[Problem to work on]
State the number of lines in the records that contain "incarnate", with no other words.

(Data shown begins)

(* ===== verification/Caches.v ===== *)
(** * Caches: [util/coherency.hpp] on hosts whose caches nothing keeps coherent

    The other files read and write a record of the region as one atomic access.
    Here the accesses are what [coherency.hpp] compiles to: [rmb], [wmb], [mb],
    [get] and [set] are the instructions they issue, and a machine of hosts runs
    them.  A store waits in the buffer of its thread; under [Flush] it drains
    into the cache of its host, where it is dirty until something writes it back;
    a cache fills, writes back and evicts a line whenever it likes, and sees
    nothing of the caches of other hosts.  Under [Uncached] no copy is kept, and
    under [CacheCoherent] the caches are one and the machine leaves them out.

    [clflushopt] and [clwb] take effect some time after they are issued, never
    before an older store of the thread to that line.  [mfence] waits for both;
    [sfence] only holds back the later stores, and [lfence] waits for neither.
    MOVDIR64B, where a build has it, puts the line straight into memory.  A line
    moves whole: that is what the AVX-512 and MOVDIR64B builds give. *)

From stdpp Require Import functions.
From S2P Require Import Prelude Types.

(** ** The instructions *)

Module coherency.
Inductive instr :=
| StoreLine (line : Z) (value : list Z)
| LoadLine (line : Z)
| Clwb (line : Z)
| Clflushopt (line : Z)
| Sfence | Lfence | Mfence.

#[global] Instance instr_eq_dec : EqDecision instr.
Proof. solve_decision. Defined.

(** What a build was compiled with: [__CLWB__] and [__MOVDIR64B__]. *)
Record build := mkBuild { hasClwb : bool; hasMovdir64b : bool; }.

Definition CacheLineBytes : Z := 64.
Definition LineOffsetMask : Z := CacheLineBytes - 1.

(** The lines from [base] on; the last argument bounds the turns. *)
Fixpoint walk_from (turns : nat) (line last : Z) : list Z :=
  match turns with
  | O => []
  | S turns => if line <? last then line :: walk_from turns (u64 (line + CacheLineBytes)) last else []
  end.
Definition walk (addr len : Z) : list Z :=
  let base := Z.land addr (u64 (Z.lnot LineOffsetMask)) in
  let last := u64 (addr + len) in
  walk_from (Z.to_nat (len / CacheLineBytes + 2)) base last.

Definition wmb (b : build) (addr len : Z) (mode : CoherencyMode) : list instr :=
  match mode with
  | CacheCoherent => []
  | Uncached => [Sfence]
  | Flush => map (if hasClwb b then Clwb else Clflushopt) (walk addr len) ++ [Sfence]
  end.

Definition rmb (addr len : Z) (mode : CoherencyMode) : list instr :=
  match mode with
  | Flush => map Clflushopt (walk addr len) ++ [Mfence]
  | Uncached => [Lfence]
  | CacheCoherent => []
  end.

Definition mb : list instr := [Mfence].

Definition get (slot : Z) (mode : CoherencyMode) : list instr := rmb slot CacheLineBytes mode ++ [LoadLine slot].

Definition set (b : build) (slot : Z) (value : list Z) (mode : CoherencyMode) : list instr :=
  StoreLine slot value :: wmb b slot CacheLineBytes (if hasMovdir64b b then Uncached else mode).

(** [cme::flush], for what the caller keeps in the region. *)
Definition flush (b : build) (addr bytes : Z) (mode : CoherencyMode) : list instr :=
  if (addr =? 0) || (bytes =? 0) then [] else wmb b addr bytes mode.

(** *** The walk *)

Ltac dlia := Z.to_euclidean_division_equations; lia.

Lemma line_base addr : in_u64 addr -> Z.land addr (u64 (Z.lnot LineOffsetMask)) = addr - addr mod CacheLineBytes.
Proof.
  intros Ha. change (u64 (Z.lnot LineOffsetMask)) with (Z.shiftl (Z.ones 58) 6).
  assert (addr - addr mod CacheLineBytes = Z.shiftl (Z.shiftr addr 6) 6) as ->.
  { rewrite Z.shiftl_mul_pow2, Z.shiftr_div_pow2 by lia. unfold CacheLineBytes. change (2 ^ 6) with 64. pose proof (Z.div_mod addr 64). lia. }
  apply Z.bits_inj'. intros n Hn. rewrite Z.land_spec. rewrite !Z.shiftl_spec by lia.
  destruct (Z.lt_ge_cases n 6) as [Hl|Hl].
  - rewrite !(Z.testbit_neg_r _ (n - 6)) by lia. apply andb_false_r.
  - rewrite Z.shiftr_spec by lia. replace (n - 6 + 6) with n by lia.
    destruct (Z.lt_ge_cases (n - 6) 58) as [Hh|Hh]; [rewrite Z.ones_spec_low by lia; apply andb_true_r|].
    rewrite Z.ones_spec_high, andb_false_r by lia. symmetry.
    destruct (decide (addr = 0)) as [->|Hne]; [by rewrite Z.testbit_0_l|].
    apply Z.bits_above_log2; [unfold in_u64 in Ha; lia|]. apply Z.log2_lt_pow2; [unfold in_u64 in Ha; lia|].
    unfold in_u64 in Ha. eapply Z.lt_le_trans; [apply Ha|]. apply Z.pow_le_mono_r; lia.
Qed.
(* ===== verification/Lifecycle.v ===== *)
(** * Lifecycle: membership and the domain registry

    Models [src/core/algo/lifecycle.cpp].  The [..Locked] operations run inside
    the control section; an out-parameter is part of the answer. *)

From S2P Require Import Prelude Bitmap Types Layout Region Effect World Runtime Ownership Recovery.

Module lifecycle.
Import LocalPeerState peer_state ownership_transfer.

Inductive JoinResult := JoinOk | JoinUnknownDomain | JoinCorruptRegion.
Inductive LeaveResult := LeaveOk | LeaveNotParticipating | LeaveSoleParticipant.
Inductive CreateResult :=
| CreateOk (domainId incarnation : Z) | CreateDuplicateName | CreateNoFreeSlot | CreateCorruptRegion.
Inductive DeleteResult := DeleteOk | DeleteNotSoleParticipant | DeleteNotHolder | DeleteCorruptRegion.

Definition syncDomainView (domainId : Z) : M bool :=
  let! selfPeerId := get peerId_ in
  let! domainRecord := loadDomainRecordSnapshot domainId in
  if negb (DomainRecord_t.isValidMagic domainRecord) then ret false
  else
    modify (upd_domain domainId (LocalDomainView.with_lastOwnershipEpoch (DomainRecord_t.epoch domainRecord))) ;;;
    (if DomainRecord_t.getHolder domainRecord =? selfPeerId then becomeHolder domainId else loseHolder domainId) ;;;
    ret true.

(** The member scans of the leave and delete checks. *)
Definition activeParticipant (member : Member_t.t) (domainId : Z) : bool :=
  Member_t.hasStatus member Member_t.Active && Bits.has (Member_t.loadParticipatingDomains member) domainId.

Definition getSuccessorOnLeave (domainId : Z) : M Z :=
  let! ring := loadPeerRing in
  let! found := findM ring (fun peerId =>
    let! memberSlot := loadMemberSnapshot peerId in ret (activeParticipant memberSlot domainId)) in
  ret (default NoPeer found).

Definition getFallbackHolderOnLeave : M Z :=
  let! ring := loadPeerRing in
  let! found := findM ring (fun peerId =>
    let! memberSlot := loadMemberSnapshot peerId in ret (Member_t.hasStatus memberSlot Member_t.Active)) in
  ret (default NoPeer found).

Definition isEmptySlot (record : DomainRecord_t.t) : bool :=
  DomainRecord_t.isValidMagic record && negb (DomainRecord_t.hasState record DomainRecord_t.Active).

Definition findEmptyDataDomain : M Z :=
  let! range := get getDataDomainIdRange in
  let! found := findM range (fun domainId =>
    let! record := loadDomainRecordSnapshot domainId in ret (isEmptySlot record)) in
  ret (default NoDomain found).

Definition hasOtherParticipant (domainId : Z) : M bool :=
  let! selfPeerId := get peerId_ in
  let! range := loadPeerIdRange in
  let! found := findM range (fun peerId =>
    if peerId =? selfPeerId then ret false
    else let! memberSlot := loadMemberSnapshot peerId in ret (activeParticipant memberSlot domainId)) in
  ret (match found with Some _ => true | None => false end).

Definition isLive (record : DomainRecord_t.t) : bool :=
  DomainRecord_t.isValidMagic record && DomainRecord_t.hasState record DomainRecord_t.Active.

(** The id and incarnation of the first live domain of that name; [NoDomain]
    and zero when there is none. *)
Fixpoint findByName (range : list Z) (name : list Z) : M (Z * Z) :=
  match range with
  | [] => ret (NoDomain, 0)
  | domainId :: rest =>
      let! record := loadDomainRecordSnapshot domainId in
      if isLive record && bool_decide (DomainRecord_t.getName record = name)
      then ret (domainId, DomainRecord_t.generation record)
      else findByName rest name
  end.

Definition findDataDomainByName (name : list Z) : M (Z * Z) :=
  let! range := get getDataDomainIdRange in findByName range name.

Definition readDomainIncarnation (domainId : Z) : M Z :=
  let! record := loadDomainRecordSnapshot domainId in
  ret (if negb (isLive record) then 0 else DomainRecord_t.generation record).

(** [for (domainId : getDomainIdRange()) if (!syncDomainView(...)) return]. *)
Fixpoint syncAll (range : list Z) : M bool :=
  match range with
  | [] => ret true
  | domainId :: rest =>
      let! ok := syncDomainView domainId in
      if ok then syncAll rest else ret false
  end.

Definition joinMembership : M JoinResult :=
  let! selfPeerId := get peerId_ in
  let! selfState := loadMemberSnapshot selfPeerId in
  if negb (Member_t.isValidMagic selfState) then modify (with_active_ false) ;;; ret JoinCorruptRegion
  else
    let! wall := wallNow in
    let selfState := Member_t.with_lastSeenNanos wall selfState in
    let selfState := Member_t.storeParticipatingDomains (Bits.set DomainBitmap_empty ControlDomainId) selfState in
    publishSelfMember (fun _ => selfState) ;;;
    let! range := get getDomainIdRange in
    let! synced := syncAll range in
    if negb synced then modify (with_active_ false) ;;; ret JoinCorruptRegion
    else
      publishSelfMember (Member_t.setStatus Member_t.Active) ;;;
      ret JoinOk.

(** One domain of the leave sweep. *)
Definition handOffOnLeave (fallbackHolder domainId : Z) : M unit :=
  let! selfPeerId := get peerId_ in
  let! domainRecord := loadDomainRecordSnapshot domainId in
  when (DomainRecord_t.getHolder domainRecord =? selfPeerId) (
    let! successor := getSuccessorOnLeave domainId in
    let successor := if isNoPeer successor then fallbackHolder else successor in
    transferOwnership domainId (if isNoPeer successor then 0 else successor)) ;;;
  modify (upd_domain domainId LocalDomainView.resetOwnershipPins).

Definition leaveMembership : M unit :=
  let! fallbackHolder := getFallbackHolderOnLeave in
  let! range := get getDomainIdRange in
  forM range (handOffOnLeave fallbackHolder) ;;;
  let! selfPeerId := get peerId_ in
  recoveryAuthority.retractClaimsBy selfPeerId ;;;
  publishSelfMember (fun member =>
    Member_t.setStatus Member_t.None_ (Member_t.storeParticipatingDomains DomainBitmap_empty member)).

Definition joinDomain (domainId : Z) : M JoinResult :=
  let! participating := get (fun s => isParticipating s domainId) in
  if participating then ret JoinOk
  else
    let! domainRecord := loadDomainRecordSnapshot domainId in
    if negb (DomainRecord_t.hasState domainRecord DomainRecord_t.Active) then ret JoinUnknownDomain
    else
      let! synced := syncDomainView domainId in
      if negb synced then ret JoinCorruptRegion
      else setParticipation domainId ;;; ret JoinOk.

Definition leaveDomain (domainId : Z) : M LeaveResult :=
  let! participating := get (fun s => isParticipating s domainId) in
  if negb participating then ret LeaveNotParticipating
  else
    let! successor := getSuccessorOnLeave domainId in
    if isNoPeer successor then ret LeaveSoleParticipant
    else
      let! selfPeerId := get peerId_ in
      let! domainRecord := loadDomainRecordSnapshot domainId in
      when (DomainRecord_t.getHolder domainRecord =? selfPeerId) (transferOwnership domainId successor) ;;;
      modify (upd_domain domainId LocalDomainView.resetOwnershipPins) ;;;
      clearParticipation domainId ;;;
      ret LeaveOk.

(** [memset] of the field, then [memcpy] of the name's bytes. *)
Definition nameField (name : list Z) : list Z :=
  name ++ replicate (Z.to_nat DomainRecord_t.MaxNameLen - length name) 0.

(** The incarnation a create writes over the slot's record. *)
Definition incarnate (name : list Z) (self : Z) (record : DomainRecord_t.t) : DomainRecord_t.t :=
  DomainRecord_t.setState DomainRecord_t.Active
    (DomainRecord_t.with_holder self
      (DomainRecord_t.with_name (nameField name)
        (DomainRecord_t.with_generation (u64 (DomainRecord_t.generation record + 1)) record))).

Definition validName (name : list Z) : bool :=
  negb (Nat.eqb (length name) 0) && negb (DomainRecord_t.MaxNameLen <=? Z.of_nat (length name)).

Definition createDomainLocked (name : list Z) : M CreateResult :=
  if negb (validName name) then ret CreateCorruptRegion
  else
    let! taken := findDataDomainByName name in
    if negb (isNoDomain taken.1) then ret CreateDuplicateName
    else
      let! domainId := findEmptyDataDomain in
      if isNoDomain domainId then ret CreateNoFreeSlot
      else
        let! record := loadDomainRecordSnapshot domainId in
        if negb (DomainRecord_t.isValidMagic record) then ret CreateCorruptRegion
        else
          let! selfPeerId := get peerId_ in
          let record := incarnate name selfPeerId record in
          publishDomainRecord domainId record ;;;
          setActiveDomain domainId ;;;
          let! _ := syncDomainView domainId in
          setParticipation domainId ;;;
          ret (CreateOk domainId (DomainRecord_t.generation record)).

(** What a delete leaves in the slot. *)
Definition freed (record : DomainRecord_t.t) : DomainRecord_t.t :=
  DomainRecord_t.with_name (replicate (Z.to_nat DomainRecord_t.MaxNameLen) 0)
    (DomainRecord_t.setState DomainRecord_t.Free (DomainRecord_t.with_holder NoPeer record)).

Definition deleteDomainLocked (domainId : Z) : M DeleteResult :=
  let! selfPeerId := get peerId_ in
  let! snapshot := loadDomainRecordSnapshot domainId in
  if negb (DomainRecord_t.isValidMagic snapshot) then ret DeleteCorruptRegion
  else if negb (DomainRecord_t.hasState snapshot DomainRecord_t.Active) then ret DeleteOk
  else if negb (DomainRecord_t.isHeldBy snapshot selfPeerId) && negb (DomainRecord_t.getHolder snapshot =? NoPeer)
  then ret DeleteNotHolder
  else
    let! others := hasOtherParticipant domainId in
    if others then ret DeleteNotSoleParticipant
    else
      clearParticipation domainId ;;;
      let! pc := get maxPeers in
      write (Region.setTruth pc domainId (freed snapshot)) ;;;
      clearActiveDomain domainId ;;;
      modify (upd_domain domainId (fun domain =>
        LocalDomainView.loseHolder (LocalDomainView.resetOwnershipPins domain))) ;;;
      ret DeleteOk.

Definition reclaimOrphansLocked : M Z :=
  let! range := get getDataDomainIdRange in
  foldM range 0 (fun freedCount domainId =>
    let! participating := get (fun s => isParticipating s domainId) in
    if participating then ret freedCount
    else
      let! record := loadDomainRecordSnapshot domainId in
      if isLive record then
        let! result := deleteDomainLocked domainId in
        ret (match result with DeleteOk => u32 (freedCount + 1) | _ => freedCount end)
      else ret freedCount).

End lifecycle.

(Data shown ends)

[Response area]
2